La lealtad incondicional de Clara era lo único que conmovía al anciano. Sabía que en aquellos últimos momentos sólo podía contar con ella. Podía leer en los ojos de su nieta y sabía que era sincera con él, que se le mostraba tal cual era.

– En mi mundo el respeto tiene mucho que ver con el miedo, y yo me estoy muriendo, no es un secreto. Estoy seguro de que el bueno del doctor Aziz no guarda el secreto sobre mi estado. De manera que los buitres vuelan sobre mi cabeza, lo siento, están ahí. Caerán sobre ti en cuanto yo no esté. Suponía que Ahmed se haría cargo del negocio y que él te protegería, pero vuestra separación me ha obligado a cambiar de planes.

– ¿Ahmed sabe todo sobre tus negocios?

– Lo suficiente; no es ningún inocente, por más que en los últimos meses parezca invadido por los escrúpulos, pero te protegerá hasta que estés fuera de Irak. Le he pagado bien.

Clara sintió náuseas. Tenía ganas de vomitar. Su abuelo acababa de destruir para siempre cualquier posibilidad de arreglo con su marido. No se lo reprochaba; la estaba preparando para que se enfrentara a la realidad, y en esa realidad estaba Ahmed cobrando por protegerla.
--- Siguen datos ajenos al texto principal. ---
(** C4: when the column was not altered and [number_negative] went from
    true to false, [after_update] keeps the rows in place and, row by row,
    sets the field's column to 0 where the stored value is below zero and
    leaves the row as it is where it is not; in every other case the
    table is returned as it was. *)
Theorem after_update_negatives_to_zero (field old_field : NumberField)
    (model : list row) (altered_column : bool) :
  let column := db_column (number_base field) in
  let model' := after_update field old_field model altered_column in
  (altered_column = false ∧ number_negative old_field = true
   ∧ number_negative field = false →
   length model' = length model
   ∧ ∀ (i : nat) (r : row), model !! i = Some r →
       ∃ r' : row, model' !! i = Some r'
         ∧ (sql_lt_zero (r !! column) = true →
            r' = <[column := PyInt 0]> r ∧ r' !! column = Some (PyInt 0))
         ∧ (sql_lt_zero (r !! column) = false → r' = r))
  ∧ (altered_column = true ∨ number_negative old_field = false
     ∨ number_negative field = true → model' = model).
Proof.
  intros column model'. subst model'. unfold after_update. split.
  - intros (-> & -> & ->). cbn [negb andb]. fold column. split.
    + unfold filter_lt_zero_update_zero. apply length_fmap.
    + intros i r Hr. rewrite filter_lt_zero_update_zero_lookup, Hr.
      eexists. split; [reflexivity |].
      destruct (sql_lt_zero (r !! column)); split; try done.
      intros _. split; [done | apply lookup_insert_eq].
  - intros [-> | [-> | ->]]; [done | by rewrite andb_false_r |].
    by rewrite andb_false_r.
Qed.

(** A table with a negative, a positive and an empty cell in [field_4]. *)
Lemma after_update_negatives_to_zero_witness :
  after_update
    (mkNumberField (mkField 4 1 0 "Speed" false) "INTEGER" 1 false)
    (mkNumberField (mkField 4 1 0 "Speed" false) "INTEGER" 1 true)
    [ {[ "field_4" := PyInt (-3) ]}; {[ "field_4" := PyInt 8 ]};
      {[ "field_4" := PyNone ]} ] false !! 0%nat
  = Some {[ "field_4" := PyInt 0 ]}.
Proof.
  destruct (after_update_negatives_to_zero
              (mkNumberField (mkField 4 1 0 "Speed" false) "INTEGER" 1 false)
              (mkNumberField (mkField 4 1 0 "Speed" false) "INTEGER" 1 true)
              [ {[ "field_4" := PyInt (-3) ]}; {[ "field_4" := PyInt 8 ]};
                {[ "field_4" := PyNone ]} ] false) as [H _].
  destruct H as [_ H]; [done |].
  destruct (H 0%nat {[ "field_4" := PyInt (-3) ]} eq_refl) as (r' & -> & Hneg & _).
  destruct Hneg as [-> _]; reflexivity.
Defined.

(** ** NumberField.save *)

Lemma number_type_check (s : string) :
  any_in_tuple (PyStr s) NUMBER_TYPE_CHOICES = true
  ↔ s = "INTEGER" ∨ s = "Integer" ∨ s = "DECIMAL" ∨ s = "Decimal".
Proof.
  unfold any_in_tuple, NUMBER_TYPE_CHOICES, in_tuple. cbn [existsb fst snd py_eq].
  destruct (String.eqb_spec s "INTEGER"), (String.eqb_spec s "Integer"),
    (String.eqb_spec s "DECIMAL"), (String.eqb_spec s "Decimal");
    cbn [orb]; split; intros H; try done; try tauto; try (by destruct H as [|[|[|]]]).
Qed.

Lemma number_decimal_places_check (n : Z) :
  any_in_tuple (PyInt n) NUMBER_DECIMAL_PLACES_CHOICES = true ↔ 1 ≤ n ≤ 5.
Proof.
  unfold any_in_tuple, NUMBER_DECIMAL_PLACES_CHOICES, in_tuple.
  cbn [existsb fst snd py_eq].
  destruct (Z.eqb_spec n 1), (Z.eqb_spec n 2), (Z.eqb_spec n 3),
    (Z.eqb_spec n 4), (Z.eqb_spec n 5); cbn [orb]; split; intros H;
    try done; lia.
Qed.

(** What [save] does check: the field is written exactly when its
    [number_type] is a member of one of the choice pairs, value or label,
    and its [number_decimal_places] is one of 1 to 5; a refusal is a
    [ValueError] and leaves the store as it was. *)
Lemma save_checks (self : NumberField) (db : number_fields) :
  ((save self db).1 = Ok ()
   ↔ (number_type self = "INTEGER" ∨ number_type self = "Integer"
      ∨ number_type self = "DECIMAL" ∨ number_type self = "Decimal")
     ∧ 1 ≤ number_decimal_places self ≤ 5)
  ∧ ((save self db).1 = Ok () →
     (save self db).2 = <[field_id (number_base self) := self]> db)
  ∧ ((save self db).1 ≠ Ok () →
     (∃ msg, (save self db).1 = Raise (ValueError msg)) ∧ (save self db).2 = db).
Proof.
  unfold save.
  pose proof (number_type_check (number_type self)) as Ht.
  pose proof (number_decimal_places_check (number_decimal_places self)) as Hp.
  destruct (any_in_tuple (PyStr (number_type self)) NUMBER_TYPE_CHOICES);
    destruct (any_in_tuple (PyInt (number_decimal_places self))
                NUMBER_DECIMAL_PLACES_CHOICES); cbn [negb fst snd];
    split_and!; try done; try (intros _; split; [eauto | done]).
  - split; [intros _ | done]. split; [by apply Ht | by apply Hp].
  - split; [done |]. intros [_ H]. apply Hp in H. discriminate.
  - split; [done |]. intros [H _]. apply Ht in H. discriminate.
  - split; [done |]. intros [H _]. apply Ht in H. discriminate.
Qed.

(** C10: [save] is meant to refuse every [number_type] other than INTEGER
    and DECIMAL, but it tests membership in the whole choice pair, so the
    display label ["Integer"] passes: the field below is written with a
    [number_type] that is neither.  The check of the decimal places is
    exact: nothing outside 1 to 5 is ever written. *)
Theorem save_accepts_choice_label :
  let self := mkNumberField (mkField 1 1 0 "Speed" false) "Integer" 1 false in
  save self ∅ = (Ok (), {[ 1 := self ]})
  ∧ number_type self ≠ NUMBER_TYPE_INTEGER
  ∧ number_type self ≠ NUMBER_TYPE_DECIMAL
  ∧ ∀ (other : NumberField) (db : number_fields),
      (save other db).1 = Ok () → 1 ≤ number_decimal_places other ≤ 5.
Proof.
  split_and!; [reflexivity | discriminate | discriminate |].
  intros other db H. by apply (save_checks other db) in H as [_ H].
Qed.

(** ** The row handler against its tests

    Every order that [test_create_row] and [test_move_row] assert, and the
    value they read back from the price column, recomputed by the model. *)

Section Replay.
Import TestRowsHandler.

(** test_create_row, lines 134 to 154: the first row, as it is read back
    from the table. *)
Example test_create_row_first :
  id_orders after_row_1 = [(1, 100000000000000000000)]
  ∧ (λ r, cells r !! "field_3") <$> after_row_1
    = [Some (PyDecimal (DFinite 5999999 (-2)))]
  ∧ (λ r, cells r !! "field_2") <$> after_row_1 = [Some (PyInt 240)]
  ∧ (λ r, cells r !! "field_9999") <$> after_row_1 = [None].
Proof. vm_compute. done. Qed.

(** lines 144 to 148: the instance the call returns still holds the price
    as validated, equal to the float that was passed. *)
Example test_create_row_returned :
  match (create values_1 None 1 []).1 with
  | Ok row_1 =>
      (λ v, py_eq v (PyFloat float_59999_99)) <$> cells row_1 !! "field_3"
      = Some true
      ∧ cells row_1 !! "field_2" = Some (PyInt 240)
      ∧ order row_1 = 100000000000000000000
  | Raise _ => False
  end.
Proof. vm_compute. done. Qed.

(** lines 163 to 169 *)
Example test_create_row_second :
  id_orders after_row_2
  = [(1, 100000000000000000000); (2, 200000000000000000000)].
Proof. vm_compute. done. Qed.

(** lines 171 to 176 *)
Example test_create_row_third :
  id_orders after_row_3
  = [(1, 100000000000000000000); (2, 200000000000000000000);
     (3, 199999999999999999999)].
Proof. vm_compute. done. Qed.

(** lines 179 to 186 *)
Example test_create_row_fourth :
  id_orders after_row_4
  = [(1, 100000000000000000000); (2, 200000000000000000000);
     (3, 199999999999999999998); (4, 199999999999999999999)].
Proof. vm_compute. done. Qed.

(** lines 188 to 197 *)
Example test_create_row_fifth :
  id_orders after_row_5
  = [(1, 100000000000000000000); (2, 200000000000000000000);
     (3, 199999999999999999998); (4, 199999999999999999999);
     (5, 199999999999999999997)].
Proof. vm_compute. done. Qed.

(** lines 199 to 210 *)
Example test_create_row_sixth :
  id_orders after_row_6
  = [(1, 100000000000000000000); (2, 200000000000000000000);
     (3, 199999999999999999997); (4, 199999999999999999998);
     (5, 199999999999999999996); (6, 199999999999999999999)].
Proof. vm_compute. done. Qed.

(** lines 212 to 225 *)
Example test_create_row_seventh :
  id_orders after_row_7
  = [(1, 100000000000000000000); (2, 200000000000000000000);
     (3, 199999999999999999997); (4, 199999999999999999998);
     (5, 199999999999999999996); (6, 199999999999999999999);
     (7, 99999999999999999999)].
Proof. vm_compute. done. Qed.
(** *** Auto-fit *)

(** A text that is 300 px tall up to 100 px font size and 900 px tall
    beyond, in a parent 500 px high with 10 px padding on either side. *)
Definition sample_layout (node : TextNode) : JS.number :=
  match style_fontSize node with
  | Some s => if s <=? 100 then JS.of_Z 300 else JS.of_Z 900
  | None => JS.of_Z 0
  end.

Definition sample_parent : ParentBox :=
  {| clientHeight := 500; paddingTop := JS.of_Z 10; paddingBottom := JS.of_Z 10 |}.

Definition sample_node : TextNode :=
  {| style_fontSize := None; parentElement := Some sample_parent |}.

(** The same text, last sized at 100 px, in a parent collapsed to no
    height at all. *)
Definition collapsed_parent : ParentBox :=
  {| clientHeight := 0; paddingTop := JS.of_Z 0; paddingBottom := JS.of_Z 0 |}.

Definition collapsed_node : TextNode :=
  {| style_fontSize := Some 100; parentElement := Some collapsed_parent |}.

(** *** Color history *)

(** The filter of [commitColorToHistory]: every color but [c]. *)
Definition other_than (c : string) : string -> bool :=
  fun color => negb (String.eqb color c).

(** Within the cap and without duplicates. *)
Definition history_ok (h : list string) : Prop :=
  (List.length h <= MAX_COLOR_HISTORY)%nat /\ NoDup h.

(** JSON text of a list of plain color strings, as the persistence effect
    writes it with [JSON.stringify]. *)
Definition quoted (s : string) : string :=
  String (ascii_of_nat 34) (s ++ String (ascii_of_nat 34) "").

Definition stringify_colors (colors : list string) : string :=
  "[" ++ String.concat "," (map quoted colors) ++ "]".

(** A browser whose store holds [text] under the history key, [text]
    being JSON for [value]. *)
Definition host_storing (text : string) (value : json) : Host :=
  {| window :=
       Some {| localStorage_getItem :=
                 fun key => if String.eqb key COLOR_HISTORY_KEY
                            then Normal (Some text) else Normal None |};
     JSON_parse :=
       fun t => if String.eqb t text then Normal value
                else Throw (Error "SyntaxError") |}.

Definition nine_colors : list string :=
  ["#000001"; "#000002"; "#000003"; "#000004"; "#000005";
   "#000006"; "#000007"; "#000008"; "#000009"].

(** *** Export *)

(** YYYYMMDDHHMM: the year on four digits, then month, day, hours and
    minutes on two digits each. *)
Definition stamp_digits (now : Date) : string :=
  fixed_digits 4 (year now) ++ fixed_digits 2 (month now) ++ fixed_digits 2 (day now)
               ++ fixed_digits 2 (hours now) ++ fixed_digits 2 (minutes now).

(** The inline style at the moment of capture. *)
Definition capture_style (style : Style) : Style :=
  set_property "background-color" "#ffffff"
    (set_property "z-index" "9999"
       (set_property "height" "1123px"
          (set_property "width" "794px"
             (set_property "left" "0"
                (set_property "top" "0"
                   (set_property "position" "fixed"
                      (set_property "transform" "none"
                         (set_property "transition" "none" style)))))))).

(** The first instant of the year 10000, and an ordinary instant. *)
Definition year_10000 : Date :=
  {| year := 10000; month := 1; day := 1;
     hours := 0; minutes := 0; seconds := 0; milliseconds := 0 |}.

Definition sample_date : Date :=
  {| year := 2026; month := 11; day := 2;
     hours := 9; minutes := 5; seconds := 7; milliseconds := 42 |}.

(** *** Vocabulary for the properties of the rest *)

(** What the form shows for the item [item_id] after [evs], starting from
    [current]: the value of the last edit addressed to it (reduced to its
    digits for a price). *)
Fixpoint last_name (item_id : string) (evs : list form_event) (current : string)
  : string :=
  match evs with
  | [] => current
  | NameChange t v :: rest =>
      last_name item_id rest (if String.eqb item_id t then v else current)
  | PriceChange _ _ :: rest => last_name item_id rest current
  end.

Fixpoint last_price (item_id : string) (evs : list form_event) (current : string)
  : string :=
  match evs with
  | [] => current
  | NameChange _ _ :: rest => last_price item_id rest current
  | PriceChange t v :: rest =>
      last_price item_id rest (if String.eqb item_id t then sanitizeDigits v else current)
  end.

(** At least one: [+Infinity], or a positive finite number whose value
    [m * 2^e] is not below 1. *)
Definition at_least_one (x : JS.number) : Prop :=
  match x with
  | S754_infinity false => True
  | S754_finite false m e => e < 0 -> 2 ^ (- e) <= Zpos m
  | _ => False
  end.

(** The debounce discipline of the color picker: with no timer pending
    the selected color heads the history; otherwise exactly one timer is
    pending, the ref holds its id and it will commit the selected color. *)
Definition picker_settled (st : ColorState) : Prop :=
  match historyTimeoutRef st with
  | None =>
      timers st = [] /\ hd DEFAULT_SHADOW_COLOR (colorHistory st) = shadowColor st
  | Some id => timers st = [(id, shadowColor st)]
  end.

(** Two instants of the same minute. *)
Definition same_minute (d1 d2 : Date) : Prop :=
  year d1 = year d2 /\ month d1 = month d2 /\ day d1 = day d2 /\
  hours d1 = hours d2 /\ minutes d1 = minutes d2.

(* ================================================================= *)
(** * Part II: properties *)
(* ================================================================= *)

(** ** Facts about binary64 arithmetic

    The Standard Library defines the operations of [spec_float]; the
    lemmas below are the part of their theory the program needs:
    comparisons form a preorder away from NaN, integers below 2^53 convert
    exactly, and rounding a product returns one of the two neighbours of
    the exact value, the nearer one. *)

Module FloatFacts.

Lemma digits2_pos_bounds (p : positive) :
  2 ^ (Zpos (digits2_pos p) - 1) <= Zpos p < 2 ^ Zpos (digits2_pos p).
Proof.
  induction p as [p IH | p IH |]; cbn [digits2_pos].
  - rewrite Pos2Z.inj_succ, Z.pow_succ_r by lia.
    replace (Z.succ (Zpos (digits2_pos p)) - 1) with (Z.succ (Zpos (digits2_pos p) - 1)) by lia.
    rewrite Z.pow_succ_r by lia. lia.
  - rewrite Pos2Z.inj_succ, Z.pow_succ_r by lia.
    replace (Z.succ (Zpos (digits2_pos p)) - 1) with (Z.succ (Zpos (digits2_pos p) - 1)) by lia.
    rewrite Z.pow_succ_r by lia. lia.
  - cbn. lia.
Qed.

Lemma digits2_pos_unique (p : positive) (k : Z) :
  2 ^ (k - 1) <= Zpos p < 2 ^ k -> Zpos (digits2_pos p) = k.
Proof.
  intros [Hlo Hhi].
  pose proof (digits2_pos_bounds p) as [Blo Bhi].
  assert (0 < k).
  { destruct (Z_lt_le_dec 0 k) as [|Hk]; [assumption|].
    assert (2 ^ k <= 1).
    { destruct (Z.eq_dec k 0) as [->|]; [cbn; lia|].
      rewrite Z.pow_neg_r by lia. lia. }
    lia. }
  assert (Zpos (digits2_pos p) - 1 < k).
  { apply (Z.pow_lt_mono_r_iff 2); lia. }
  assert (k - 1 < Zpos (digits2_pos p)).
  { apply (Z.pow_lt_mono_r_iff 2); lia. }
  lia.
Qed.
(** * SAR Doppler subswath fusion: [DatasetManager.get_or_create]

    A shallow embedding of the data-product part of
    [sar_doppler/managers.py] (Python 2), from the comment "Create data
    products" to the final [return ds, not is_corrupted], and of the
    arithmetic it is built from.

    - Python floats and numpy float64 arrays are IEEE 754 binary64 values,
      taken from [SpecFloat] with precision 53 and maximal exponent 1024;
      the bands are float64 arrays, like the arrays the manager makes with
      [np.zeros].
    - A raised Python exception is the [Raise] branch of [result].
    - The five [Doppler] objects of [swath_data] are band stores; a band
      that cannot be read is a band the store does not answer for, and a
      read gives the same answer each time it is repeated on the same store.
    - Everything the manager calls but does not define (libm, numpy's
      reductions, the methods of [Doppler] and [Nansat], the catalogue and
      the file system) is a field of the record [Env]; the methods are
      queries, they do not change the subswath they are asked about. *)

From Stdlib Require Import ZArith Lia Bool String.
From Stdlib Require Import Floats.SpecFloat.
From stdpp Require Import base option list.

Local Open Scope Z_scope.

(** ** Binary64 arithmetic *)

Module F64.

Definition prec : Z := 53.
Definition emax : Z := 1024.

Definition float : Type := spec_float.

Definition nan : float := S754_nan.
Definition zero : float := S754_zero false.

Definition add : float -> float -> float := SFadd prec emax.
Definition sub : float -> float -> float := SFsub prec emax.
Definition mul : float -> float -> float := SFmul prec emax.
Definition div : float -> float -> float := SFdiv prec emax.
Definition sqrt : float -> float := SFsqrt prec emax.
Definition neg : float -> float := SFopp.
– ¿Quién me puede querer muerta?

– George, Frankie y Enrique reclaman la Biblia de Barro . Estoy seguro de que aquí hay hombres suyos dispuestos a arrebatárnosla si la encontramos. No tiene precio, mejor dicho, su precio es tan elevado que se niegan a aceptar el trato que les he propuesto.

– ¿Qué les has propuesto?

– Tiene que ver con un negocio, con el que será mi último negocio, puesto que no me queda mucho tiempo de vida.

– ¿Serían capaces de mandar matarme?

– Quieren la Biblia, de manera que intentarán arrebatárnosla en cuanto la encontremos. Procurarán no hacerte daño si se hacen con ella con facilidad, pero si no se la damos, harán lo que sea necesario. Habrán mandado a hombres preparados para hacer frente a lo que sea, y si es necesario matar, matarán. Yo haría lo mismo si estuviera en su lugar. De modo que procuro adelantarme a los pasos que puedan dar. Hasta que la Biblia no aparezca no corres ningún peligro; en el momento en que la encontremos comenzará el problema.

[11] Objeto de arcilla en forma de esfera, cono o cilindro que se utilizaba para registrar intercambios comerciales.


[12] Conjunto de fichas de arcilla que marcaban cantidades.